One of the most important ingredients in Kentucky bourbon isn't the whiskey aging inside the barrel, but rather the material of the barrel itself: American white oak. That's why eighth-generation distiller and Maker's Mark scion Rob Samuels is determined to preserve the trees native to North America at the label's Star Hill Farm in Loretto, Kentucky. More than 300 white oak varieties are being planted in what will one day be the largest repository of the species anywhere. Scientists from the University of Kentucky are working with Maker's Mark to study the new plantings, as well as MM1, Star Hill Farm's oldest tree, estimated to be between 300 and 500 years old. Their research aims to identify current and future threats to the oaks, which add billions of dollars to rural economies each year.

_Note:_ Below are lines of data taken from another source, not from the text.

(** an IPv4-mapped address other than 0.0.0.0 survives the trip through
    its base-64 form. *)
Theorem ipv4_roundtrip a v6_ok :
  addr_wf a -> irc_in_addr_is_ipv4 a = true -> in6_16 a 5 = 65535 ->
  ~ (in6_16 a 6 = 0 /\ in6_16 a 7 = 0) ->
  base64toip (iptobase64 a v6_ok) = Some a.
Proof.
  intros [Hl Ha] H4 H5 Hne. unfold iptobase64. rewrite H4.
  destruct a as [|w0 [|w1 [|w2 [|w3 [|w4 [|w5 [|w6 [|w7 [|]]]]]]]]]; try done.
  unfold irc_in_addr_is_ipv4, in6_16 in *. cbn [nth] in *. subst w5.
  apply andb_true_iff in H4 as [H4 _]. rewrite !andb_true_iff, !Z.eqb_eq in H4.
  destruct H4 as ((((-> & ->) & ->) & ->) & ->).
  rewrite !Forall_cons in Ha. destruct Ha as (_ & _ & _ & _ & _ & _ & H6 & H7 & _).
  pose proof (htons_range w6) as R6. pose proof (htons_range w7) as R7. fold ntohs in R6, R7.
  rewrite lor_shiftl_add by lia. rewrite w32_small by lia.
  unfold base64toip. rewrite length_inttobase64. cbn [Nat.eqb].
  rewrite base64_roundtrip by (lia || (change (64 ^ Z.of_nat 6) with 68719476736; lia)).
  destruct (Z.eqb_spec (ntohs w6 * 2 ^ 16 + ntohs w7) 0) as [Hz|Hz].
  - exfalso. apply Hne. split; apply htons_inj; try lia; change (htons 0) with 0; unfold ntohs in *; lia.
  - cbn [negb]. rewrite Z.shiftr_div_pow2 by lia. change 65535 with (Z.ones 16).
    rewrite Z.land_ones, Z.div_add_l, Z.div_small, Z.add_0_r by lia.
    rewrite Z.add_comm, Z.mod_add, Z.mod_small by lia.
    unfold ntohs. rewrite !htons_involutive by lia. done.
Qed.

(** *** Witnesses *)
Lemma base64_roundtrip_witness : base64toint (inttobase64 4095 2) = 4095.
Proof. apply base64_roundtrip; [lia | reflexivity | lia]. Defined.

Definition ex_v6 : in_addr := [htons 0x2001; htons 0xdb8; 0; 0; htons 7; 0; 0; htons 1].
Definition ex_v4 : in_addr := [0; 0; 0; 0; 0; 65535; htons 0x7f00; htons 1].

Lemma ipv6_roundtrip_witness : base64toip (iptobase64 ex_v6 true) = Some ex_v6.
Proof.
  apply ipv6_roundtrip; try reflexivity. split; [reflexivity|]. by apply (bool_decide_unpack _).
Defined.

Lemma ipv4_roundtrip_witness : base64toip (iptobase64 ex_v4 false) = Some ex_v4.
Proof.
  apply ipv4_roundtrip; try reflexivity; [|by intros []].
  split; [reflexivity|]. by apply (bool_decide_unpack _).
Defined.

#[global] Arguments inttobase64 : simpl never.
#[global] Arguments base64toint : simpl never.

Maker's Mark has also installed a solar array, established the region's first widespread recycling program, and converted to a regenerative farming system that will eventually make the distillery energy-independent. Samuels hopes the new initiatives will help to create a greener standard for whiskey producers throughout Kentucky and the United States. "We realize that the greatest proven farming practices — no matter how amazing for the environment — must still be profitable for farmers," he says. "By modeling these practices on Star Hill Farm and sharing our findings, we believe our growers will want to adopt them as well." — Heidi Mitchell

Peaches growing on a farm
Zero Foodprint brings together participating restaurants to donate a portion of their profits to regenerative agriculture projects. Mad Agriculture

Zero Foodprint

When restaurateurs Anthony Myint and Karen Leibowitz, both veterans of San Francisco's famed Mission Chinese and the Perennial, started the nonprofit Zero Foodprint in 2015, its goal was to help restaurants analyze and reduce their carbon emissions. But they quickly learned that the vast majority of the emissions did not happen in the kitchen. "It started to feel almost pointless to analyze restaurants," Myint says. "About 70 percent of the carbon footprint was from fertilizer, plowing, all those things — an empirical reason to shift to how ingredients are produced. But if California is on fire and has a mega-drought, that's not solved by a few people shopping at the farmers' market."

So Zero Foodprint pivoted. Its core activity is now what Myint calls "a table-to-farm effort" toward structural change in agriculture. Myint and Leibowiz recruit restaurants to add an (optional) one percent surcharge to customers' bills, and those funds are pooled and funneled to subsidize regenerative practices. Farmers and ranchers bid for grants; after their proposed improvements are rated for climate benefit, local conservation experts are hired to help implement the projects. "Our goal is really to create a scalable funding mechanism to change acres," Myint explains. "We're changing how food is grown to restore the climate. It's a win-win for any community: water conservation, carbon sequestration, better food."

Zero Foodprint, which won Humanitarian of the Year in the 2020 James Beard Awards, remains relatively small: Fewer than 100 establishments around the world are currently signed up. But Myint is encouraged that nearly no customer opts out of the fee — "most people don't even notice" — and participants include not just high-end restaurants like Chez Panisse in Berkeley, California, and Barley Swine in Austin, Texas, but also five Subway locations in Boulder, Colorado. Up next: Zero Foodprint's annual Earth Week Campaign, which will see even more restaurants around the world donating a portion of the week's profits to regenerative agriculture projects. Their model shows that change is possible, if we invest together. — J.C.